### What to produce
Return each line of the records holding the string "calls".
==============================
(** X25. Reset Pivot on a scene.  The scene has one selected node, whose
    rotate pivot is unconnected and away from the origin; the node is not
    above itself, and the host can invert, at every frame, the matrix of
    every node above it (of the node itself nothing is asked).  Then Reset
    Pivot returns after baking: the node is selected, its rotate pivot is at
    the origin, its matrix is unchanged, every point of the node is at every
    frame where it was in the world, and every other node is as before, so
    that the two helpers are gone; a second Reset Pivot changes nothing. *)
Theorem reset_pivot_preserves_world_motion (args : list Arg) (s : Ctx) :
  let o := run Maya (reset_pivot args) s sc in
  result o = Returned tt /\
  existsb is_matchBake (calls o) = true /\
  selection (world_after o) = [n] /\
  (forall a, a <> n -> lookup a (nodes (world_after o)) = lookup a (nodes sc)) /\
  (exists nd',
     lookup n (nodes (world_after o)) = Some nd' /\
     x_rotatePivot nd' = vzero /\
     x_rotate nd' = x_rotate nd) /\
  (forall (f : Z) (p : V3),
     world_position (world_after o) n f p = world_position sc n f p) /\
  world_after (run Maya (reset_pivot args ;; reset_pivot args) s sc) = world_after o.
Proof.
  cbv zeta.
  destruct (reset_sequence args s) as (tr & nd2 & E & Hrp & Hrot & Hpath & Htr & Hbake).
  rewrite (run_bind Maya (reset_pivot args) (fun _ => reset_pivot args) s sc).
  rewrite E. cbn [result self_after world_after calls prepend].
  match type of E with _ = mkOutcome _ _ ?w _ => set (scF := w) in * end.
  set (ns0 := nodes sc) in *.
  assert (HnF : lookup n (nodes scF) = Some nd2).
  { cbn [scF nodes]. apply (lookup_update_same n nd2 (set_rotatePivot nd vzero)).
    now apply (lookup_update_same n _ nd). }
  assert (HoF : forall a, a <> n -> lookup a (nodes scF) = lookup a ns0).
  { intros a Ha. cbn [scF nodes]. now rewrite !lookup_update_other. }
  split; [reflexivity |]. split; [exact Hbake |]. split; [reflexivity |].
  split; [exact HoF |].
  split; [exists nd2; auto |].
  split.
  - intros f p. unfold world_position. rewrite HnF. fold ns0. rewrite Hnd.
    f_equal. unfold world. rewrite !aapply_acomp, Hpath. f_equal.
    + apply chain_world_ext. intros a Ha. apply HoF. intros ->. contradiction.
    + unfold local. rewrite Hrot, Hrp, Htr. unfold local. apply repivot.
  - assert (R : at_reset Maya n scF).
    { left. split.
      - rewrite (is_pivot_connected_on_connections n sc scF) by reflexivity. exact Hfree.
      - exists vzero, []. split; [| apply vec_eqb_refl].
        unfold ask. cbn [exec Maya scene_exec fst]. unfold do_getAttr3.
        rewrite rsplit_dot_app by reflexivity. rewrite HnF.
        cbn [String.eqb Ascii.eqb Bool.eqb]. now rewrite Hrp. }
    destruct (reset_pivot_at_reset Maya Maya_queries_pure args s scF n eq_refl R)
      as (qs & E2 & _).
    rewrite E2. reflexivity.
Qed.

End Reset.

End SessionFacts.

(** * The further statements at work on scenes *)

Lemma is_pivot_connected_answer_witness :
  observe Maya (is_pivot_connected "cube") connected_scene = Returned true.
Proof.
  apply (is_pivot_connected_answer Maya Maya_queries_pure "cube"
           (fun each => do_listConnections ("cube" ++ "." ++ each) false connected_scene)
           connected_scene).
  intros each _. reflexivity.
Defined.

Lemma pivot_driver_attr_ignores_the_compound_plug_witness :
  observe Maya (is_pivot_connected "cube") connected_scene = Returned true /\
  observe Maya (pivot_driver_attr "cube") connected_scene = Returned None.
Proof.
  split; [reflexivity |].
  apply (pivot_driver_attr_ignores_the_compound_plug Maya Maya_queries_pure "cube"
           connected_scene).
  intros each [<- | [<- | [<- | []]]]; reflexivity.
Defined.

Lemma pivot_driver_attr_sound_witness :
  drives Maya "cube" "ctrl.pivotBlend" driven_scene.
Proof.
  apply (pivot_driver_attr_sound Maya Maya_queries_pure "cube" "ctrl.pivotBlend" driven_scene).
  reflexivity.
Defined.

Lemma escape_removes_the_filter_when_cleanup_returns_witness :
  existsb removes_filter
    (calls (run Maya (keypressFilter (key_press Key_Escape)) (self_after session_start)
              (world_after session_start))) = true <->
  result (run Maya cleanup (self_after session_start) (world_after session_start)) = Returned tt.
Proof.
  apply (escape_removes_the_filter_when_cleanup_returns Maya (key_press Key_Escape)
           (self_after session_start) (world_after session_start)).
  reflexivity.
Defined.

Lemma doEditPivotDriver_cuts_keys_after_baking_witness :
  exists pre post,
    calls (run Maya doEditPivotDriver (self_after slider_start) slider_moved)
      = pre ++ Ev (cutKey "ctrl.pivotBlend") :: post /\
    existsb is_matchBake pre = true.
Proof.
  eexists (firstn 14 (calls (run Maya doEditPivotDriver (self_after slider_start) slider_moved))),
          (skipn 15 (calls (run Maya doEditPivotDriver (self_after slider_start) slider_moved))).
  assert (E : calls (run Maya doEditPivotDriver (self_after slider_start) slider_moved)
      = firstn 14 (calls (run Maya doEditPivotDriver (self_after slider_start) slider_moved))
        ++ Ev (cutKey "ctrl.pivotBlend")
        :: skipn 15 (calls (run Maya doEditPivotDriver (self_after slider_start) slider_moved)))
    by (vm_compute; reflexivity).
  split; [exact E |].
  exact (doEditPivotDriver_cuts_keys_after_baking Maya (self_after slider_start) slider_moved
           _ _ _ E eq_refl).
Defined.

Lemma bakePivot_gives_up_quietly_witness :
  run Maya bakePivot (self_after session_start) (world_after session_start) =
    prepend [Ev (objExists (Some "Adjust_Pivot")); Ev (objExists (Some "cube"));
             Ev (getAttr3 "Adjust_Pivot.translate"); Ev (getAttr3 "cube.rotatePivot")]
            (run Maya cleanup (self_after session_start) (world_after session_start)).
Proof.
  apply (proj1 (proj2 (proj2
           (bakePivot_gives_up_quietly Maya Maya_queries_pure
              (self_after session_start) (world_after session_start))))
           "Adjust_Pivot" "cube" (0, 0, 0)%Z (0, 0, 0)%Z [] []);
    reflexivity.
Defined.

Lemma editPivot_on_a_free_node_starts_a_session_witness :
  exists qs,
    run Maya editPivot EditPivotContext cube_scene =
      prepend qs (run Maya editPivotHandle cube_context cube_scene) /\
    forallb query_event qs = true.
Proof.
  apply (editPivot_on_a_free_node_starts_a_session Maya Maya_queries_pure
           EditPivotContext cube_scene "cube"); reflexivity.
Defined.

Lemma editPivot_on_a_driven_node_opens_the_slider_witness :
  existsb opens_session (calls (run Maya editPivot EditPivotContext driven_scene)) = false.
Proof.
  apply (editPivot_on_a_driven_node_opens_the_slider Maya Maya_queries_pure
           EditPivotContext driven_scene "cube" "ctrl.pivotBlend");
    try reflexivity; discriminate.
Defined.

Lemma doEditPivotDriver_with_unchanged_value_witness :
  nodes (world_after (run Maya doEditPivotDriver (self_after slider_start)
                        (world_after slider_start)))
    = nodes driven_scene.
Proof.
  rewrite (doEditPivotDriver_with_unchanged_value Maya Maya_queries_pure
             (self_after slider_start) (world_after slider_start)
             "floatSliderButtonGrp1" "ml_pivot_editPivotDriverUI" "ctrl.pivotBlend" 0%Z 0%Z);
    reflexivity.
Defined.

Lemma editPivotHandle_records_what_it_made_witness :
  exists h0 h rest n rp rest' job,
    node cube_context = Some n /\
    replies Maya editPivotHandle cube_context cube_scene =
      [Re installEventFilter (Returned tt);
       Re (group_em (Some "Adjust_Pivot")) (Returned h0);
       Re (setAttr (h0 ++ ".rotate") [] (Some true) None) (Returned tt);
       Re (setAttr (h0 ++ ".rx") [] None (Some false)) (Returned tt);
       Re (setAttr (h0 ++ ".ry") [] None (Some false)) (Returned tt);
       Re (setAttr (h0 ++ ".rz") [] None (Some false)) (Returned tt);
       Re (setAttr (h0 ++ ".scale") [] (Some true) None) (Returned tt);
       Re (setAttr (h0 ++ ".sx") [] None (Some false)) (Returned tt);
       Re (setAttr (h0 ++ ".sy") [] None (Some false)) (Returned tt);
       Re (setAttr (h0 ++ ".sz") [] None (Some false)) (Returned tt);
       Re (setAttr (h0 ++ ".visibility") [] (Some true) (Some false)) (Returned tt);
       Re (setAttr (h0 ++ ".displayHandle") [ABool true] None None) (Returned tt);
       Re (parent h0 (Some n)) (Returned (h :: rest));
       Re (addAttr h "ml_pivot_handle" "bool" false) (Returned tt);
       Re (getAttr3 (n ++ ".rotatePivot")) (Returned (rp :: rest'));
       Re (setAttr (h ++ ".translate") (vec_args rp) None None) (Returned tt);
       Re (lockNode (Some h) true) (Returned tt);
       Re (scriptJob_event "SelectionChanged" cb_cleanup true) (Returned job);
       Re (setToolTo "Move") (Returned tt);
       Re (inViewMessage
             "After moving the pivot, press <hl>Return</hl> to bake or <hl>Esc</hl> to cancel."
             "midCenterTop" true 4000 true) (Returned tt)] /\
    self_after (run Maya editPivotHandle cube_context cube_scene) =
      mkCtx (Some n) (Some h) (Some job) None None None.
Proof.
  apply (editPivotHandle_records_what_it_made Maya cube_context cube_scene).
  reflexivity.
Defined.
==============================
### Solution to this exercise
  existsb is_matchBake (calls o) = true /\
  rewrite E. cbn [result self_after world_after calls prepend].
    (calls (run Maya (keypressFilter (key_press Key_Escape)) (self_after session_start)
    calls (run Maya doEditPivotDriver (self_after slider_start) slider_moved)
  eexists (firstn 14 (calls (run Maya doEditPivotDriver (self_after slider_start) slider_moved))),
          (skipn 15 (calls (run Maya doEditPivotDriver (self_after slider_start) slider_moved))).
  assert (E : calls (run Maya doEditPivotDriver (self_after slider_start) slider_moved)
      = firstn 14 (calls (run Maya doEditPivotDriver (self_after slider_start) slider_moved))
        :: skipn 15 (calls (run Maya doEditPivotDriver (self_after slider_start) slider_moved)))
  existsb opens_session (calls (run Maya editPivot EditPivotContext driven_scene)) = false.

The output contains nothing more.